PROBLEM TO SOLVE =>
When the line containing "destruct (set_window_bit (mk_replay_filter" is found in the data below, copy it and each line after it through the line containing "split_and!; [by split|by", exactly and with no others.

Stored data =>
Lemma represents_unused : unused f = bool_decide (h = []).
Proof.
  destruct Hr as (Hok & Hnil & Hcons). case_bool_decide as E.
  { by rewrite (Hnil E). }
  destruct (Hcons E) as (Hlast & Hin & Hb). unfold unused.
  destruct (word_of f Hok 0) as (_ & _ & w & Hw & _ & Hbit); [lia|].
  change (0 / 64) with 0 in Hw. change (0 mod 64) with 0 in Hbit. rewrite Hw.
  apply andb_false_intro2, Z.eqb_neq. intros ->.
  rewrite Hb, Z.sub_0_r, bool_decide_true in Hbit by (done || lia).
  by rewrite Z.bits_0 in Hbit.
Qed.

Lemma represents_check c : is_u64 c →
  replay_check (Some f) c = Some (if window_accepts h c then 1 else 0).
Proof.
  intros Hc. pose proof Hr as (Hok & Hnil & Hcons).
  rewrite (replay_check_eq f c Hok Hc), represents_unused.
  unfold window_accepts. case_bool_decide as E; [by rewrite E|].
  destruct (Hcons E) as (Hlast & Hin & Hb). destruct h as [|x t] eqn:Hh; [done|].
  rewrite <- Hh in *. rewrite <- Hlast.
  destruct (Z.ltb_spec (last_counter f) c); [done|]. simpl.
  destruct (Z.leb_spec VPN_REPLAY_WINDOW_SIZE (last_counter f - c)) as [Hw|Hw].
  { by test_false (last_counter f - c <? VPN_REPLAY_WINDOW_SIZE). }
  test_true (last_counter f - c <? VPN_REPLAY_WINDOW_SIZE). simpl.
  unfold VPN_REPLAY_WINDOW_SIZE, VPN_REPLAY_BITMAP_WORDS in Hw.
  rewrite Hb by lia. replace (last_counter f - (last_counter f - c)) with c by lia.
  by case_bool_decide.
Qed.

(** The three branches of the update: first packet, newer counter, and
    counter inside or behind the window. *)
Lemma update_first c : h = [] → is_u64 c →
  ∃ f', replay_update (Some f) c = Some (Some f') ∧ represents f' [c].
Proof.
  intros Hh Hc. destruct Hr as (Hok & Hnil & _). rewrite (Hnil Hh).
  eexists. split; [reflexivity|]. split_and!; [|done|].
  - split; [done|done|]. by repeat constructor.
  - intros _. cbn [last_counter bitmap]. split_and!.
    + simpl. len.
    + by apply list_elem_of_singleton.
    + intros k Hk. destruct (window_index k Hk) as (i & j & Hi & Hj & ->).
      rewrite (bool_decide_ext _ (64 * Z.of_nat i + j = 0))
        by (rewrite list_elem_of_singleton; lia).
      destruct i as [|i].
      * rewrite (window_bit_at _ 0 1) by done. change 1 with (2 ^ 0).
        rewrite Z.pow2_bits_eqb by lia. case_bool_decide; lia.
      * rewrite (window_bit_at _ (S i) 0).
        -- rewrite Z.bits_0. case_bool_decide; lia.
        -- change (replicate 31 0 !! i = Some 0). apply lookup_replicate. lia.
        -- done.
Qed.

Lemma update_newer c : h ≠ [] → is_u64 c → last_counter f < c →
  ∃ f', replay_update (Some f) c = Some (Some f') ∧ represents f' (h ++ [c]).
Proof.
  intros Hh Hc Hlt. pose proof Hr as (Hok & _ & Hcons). pose proof Hok as [Hlo Hl Hall].
  destruct (Hcons Hh) as (Hlast & Hin & Hb).
  destruct (first_word f Hok) as (w0 & Hw0 & _).
  pose proof represents_unused as Hun. unfold unused in Hun. rewrite Hw0 in Hun.
  rewrite bool_decide_false in Hun by done.
  unfold replay_update. rewrite Hw0. bind_simpl. rewrite Hun.
  test_true (c >? last_counter f). rewrite diff_small by (done || lia).
  set (d := c - last_counter f).
  assert (∃ nb, (if d <? VPN_REPLAY_WINDOW_SIZE then slide_bitmap (bitmap f) d
                 else Some zero_bitmap) = Some nb ∧ length nb = 32%nat ∧ Forall is_u64 nb ∧
    ∀ k, 0 <= k < 2048 →
      window_bit nb k = bool_decide (0 < d <= k ∧ c - k ∈ h)) as (nb & -> & Hnl & Hnu & Hnb).
  { destruct (Z.ltb_spec d VPN_REPLAY_WINDOW_SIZE) as [Hd|Hd];
      unfold VPN_REPLAY_WINDOW_SIZE, VPN_REPLAY_BITMAP_WORDS in Hd.
    - destruct (slide_bitmap_spec (bitmap f) d) as (nb & ? & ? & ? & Hs); [done..|lia|].
      exists nb. split_and!; [done..|]. intros k Hk. rewrite Hs by done.
      destruct (Z.leb_spec d k); simpl.
      + rewrite Hb by lia. apply bool_decide_ext.
        replace (last_counter f - (k - d)) with (c - k) by lia. intuition lia.
      + rewrite bool_decide_false; [done|lia].
    - exists zero_bitmap. split_and!; [done..|by repeat constructor|].
      intros k Hk. rewrite zero_window_bit, bool_decide_false by (done || lia). done. }
  bind_simpl.
  destruct (set_window_bit (mk_replay_filter (last_counter f) nb)) with (k := 0)
    as (w & m & bm & Hw & Hm & Hbm & [_ Hbl Hbu] & Hbits); [by split|lia|].
  cbn [last_counter bitmap] in *. change (0 / 64) with 0 in *. change (0 mod 64) with 0 in *.
  rewrite shl64_1 in Hm by lia. injection Hm as <-. change (2 ^ 0) with 1 in Hbm.
  rewrite Hw. bind_simpl. rewrite Hbm. bind_simpl. eexists; split; [done|].
  split_and!; [by split|by intros [_ ?]%app_eq_nil|]. intros _. cbn [last_counter bitmap].
  rewrite newest_snoc by len. split_and!; [lia|by apply elem_of_app; right; left|].
  intros k Hk. rewrite Hbits, Hnb by done. rewrite <- bool_decide_or.
  apply bool_decide_ext. rewrite elem_of_app, list_elem_of_singleton. split.
  - intros [->|[? ?]]; [right; lia|by left].
  - intros [H1|H1]; [right|left; lia]. split; [|done].
    apply newest_ge in H1. lia.
Qed.

Lemma update_older c : h ≠ [] → is_u64 c → c <= last_counter f →
  ∃ f', replay_update (Some f) c = Some (Some f') ∧ represents f' (h ++ [c]).
Proof.
  intros Hh Hc Hle. pose proof Hr as (Hok & _ & Hcons). pose proof Hok as [Hlo Hl Hall].
  destruct (Hcons Hh) as (Hlast & Hin & Hb).
  destruct (first_word f Hok) as (w0 & Hw0 & _).
  pose proof represents_unused as Hun. unfold unused in Hun. rewrite Hw0 in Hun.
  rewrite bool_decide_false in Hun by done.
  unfold replay_update. rewrite Hw0. bind_simpl. rewrite Hun.
  test_false (c >? last_counter f). rewrite diff_small by (done || lia).
  destruct (Z.ltb_spec (last_counter f - c) VPN_REPLAY_WINDOW_SIZE) as [Hd|Hd];
    unfold VPN_REPLAY_WINDOW_SIZE, VPN_REPLAY_BITMAP_WORDS in Hd.
  - destruct (set_window_bit f Hok (last_counter f - c))
      as (w & m & bm & -> & Hm & Hbm & Hok' & Hbits); [lia|].
    bind_simpl. rewrite Hm. bind_simpl. rewrite Hbm. bind_simpl. eexists; split; [done|].
    split_and!; [done|by intros [_ ?]%app_eq_nil|]. intros _. cbn [last_counter bitmap].
    rewrite newest_snoc by len. split_and!; [lia|by apply elem_of_app; left|].
    intros k Hk. rewrite Hbits, Hb by done. rewrite <- bool_decide_or.
    apply bool_decide_ext. rewrite elem_of_app, list_elem_of_singleton. intuition lia.
  - exists f. split; [done|]. split_and!; [done|by intros [_ ?]%app_eq_nil|]. intros _.
    rewrite newest_snoc by len. split_and!; [lia|by apply elem_of_app; left|].
    intros k Hk. rewrite Hb by done.
    apply bool_decide_ext. rewrite elem_of_app, list_elem_of_singleton. intuition lia.
Qed.

Lemma represents_update c : is_u64 c →
  ∃ f', replay_update (Some f) c = Some (Some f') ∧ represents f' (h ++ [c]).
Proof.
  intros Hc. destruct (decide (h = [])) as [Hh|Hh].
  { rewrite Hh. by apply update_first. }
  destruct (Z.le_gt_cases c (last_counter f));
    [by apply update_older|by apply update_newer].
Qed.
End history.

Lemma replay_run_represents h : Forall is_u64 h →
  ∃ f, replay_run h = Some (Some f) ∧ represents f h.
Proof.
  induction h as [|c h IH] using rev_ind; intros Hh.
  { exists replay_filter_zero. split; [done|apply represents_nil]. }
  apply Forall_app in Hh as [Hh Hc]. rewrite Forall_singleton in Hc.
  destruct (IH Hh) as (f & Hrun & Hf).
  destruct (represents_update f h Hf c Hc) as (f' & Hup & Hf').
  exists f'. split; [|done]. unfold replay_run in *.
  rewrite foldl_app, Hrun. simpl. done.
Qed.

(** ** Properties *)

(** C5: after any sequence of updates from a fresh filter, [replay_check] decides
    exactly the history specification (nothing received, ahead of everything, or
    inside the 2048-window and not received), and no update or check of the
    sequence is undefined behaviour. *)
Theorem replay_refines_history (h : list Z) (c : Z) :
  Forall is_u64 h → is_u64 c →
  ∃ f, replay_run h = Some (Some f) ∧
       replay_check (Some f) c = Some (if window_accepts h c then 1 else 0).
Proof.
  intros Hh Hc. destruct (replay_run_represents h Hh) as (f & Hrun & Hf).
  exists f. split; [done|]. by apply represents_check.
Qed.

Lemma replay_refines_history_witness :
  ∃ f, replay_run [10; 5; 3000; 2999] = Some (Some f) ∧
       replay_check (Some f) 953 = Some (if window_accepts [10; 5; 3000; 2999] 953 then 1 else 0).
Proof. apply replay_refines_history; [by repeat constructor|done]. Defined.

(** once a counter has been recorded, no later sequence of updates makes
    [replay_check] accept it again. *)
Theorem replay_never_accepts_twice (before after : list Z) (c : Z) :
  Forall is_u64 (before ++ c :: after) →
  ∃ f, replay_run (before ++ c :: after) = Some (Some f) ∧ replay_check (Some f) c = Some 0.
Proof.
  intros Hall. destruct (replay_run_represents _ Hall) as (f & Hrun & Hf).
  exists f. split; [done|].
  assert (c ∈ before ++ c :: after) as Hin by (apply elem_of_app; right; left).
  rewrite (represents_check f _ Hf) by (rewrite Forall_forall in Hall; by apply Hall).
  pose proof (newest_ge _ _ Hin). unfold window_accepts.
  destruct (before ++ c :: after) eqn:E; [by apply app_eq_nil in E as [_ ?]|]. rewrite <- E in *.
  test_false (newest (before ++ c :: after) <? c). simpl.
  rewrite bool_decide_true by done. by rewrite andb_false_r.
Qed.

Lemma replay_never_accepts_twice_witness :
  ∃ f, replay_run ([1; 2] ++ 7 :: [100; 5000]) = Some (Some f) ∧ replay_check (Some f) 7 = Some 0.
Proof. apply replay_never_accepts_twice. by repeat constructor. Defined.

(** two counters that are distinct and at most 2047 apart can be accepted in
    either order: recording [b] does not make the filter reject an unseen [a]
    as long as everything received stays within the window above [a]. *)
Theorem replay_accepts_reordered (h : list Z) (a : Z) :
  Forall is_u64 h → is_u64 a → a ∉ h → Forall (λ b, b - a < VPN_REPLAY_WINDOW_SIZE) h →
  ∃ f, replay_run h = Some (Some f) ∧ replay_check (Some f) a = Some 1.
Proof.
  intros Hh Ha Hn Hw. destruct (replay_run_represents h Hh) as (f & Hrun & Hf).
  exists f. split; [done|]. rewrite (represents_check f _ Hf a Ha).
  destruct h as [|x t] eqn:E; [done|]. unfold window_accepts. rewrite <- E in *.
  rewrite (bool_decide_false (a ∈ h)) by done. simpl. rewrite andb_true_r.
  destruct (proj2 (proj2 Hf)) as (Hl & Hin & _); [by subst|].
  rewrite Forall_forall in Hw. specialize (Hw _ Hin). rewrite Hl in Hw.
  test_true (newest h - a <? VPN_REPLAY_WINDOW_SIZE). by rewrite orb_true_r.
Qed.

Lemma replay_accepts_reordered_witness :
  ∃ f, replay_run [100; 2100; 54] = Some (Some f) ∧ replay_check (Some f) 53 = Some 1.
Proof.
  apply replay_accepts_reordered;
    [by repeat constructor|done|by apply (bool_decide_unpack _)|by repeat constructor].
Defined.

RESPONSE TO THIS EXERCISE =>
  destruct (set_window_bit (mk_replay_filter (last_counter f) nb)) with (k := 0)
    as (w & m & bm & Hw & Hm & Hbm & [_ Hbl Hbu] & Hbits); [by split|lia|].
  cbn [last_counter bitmap] in *. change (0 / 64) with 0 in *. change (0 mod 64) with 0 in *.
  rewrite shl64_1 in Hm by lia. injection Hm as <-. change (2 ^ 0) with 1 in Hbm.
  rewrite Hw. bind_simpl. rewrite Hbm. bind_simpl. eexists; split; [done|].
  split_and!; [by split|by intros [_ ?]%app_eq_nil|]. intros _. cbn [last_counter bitmap].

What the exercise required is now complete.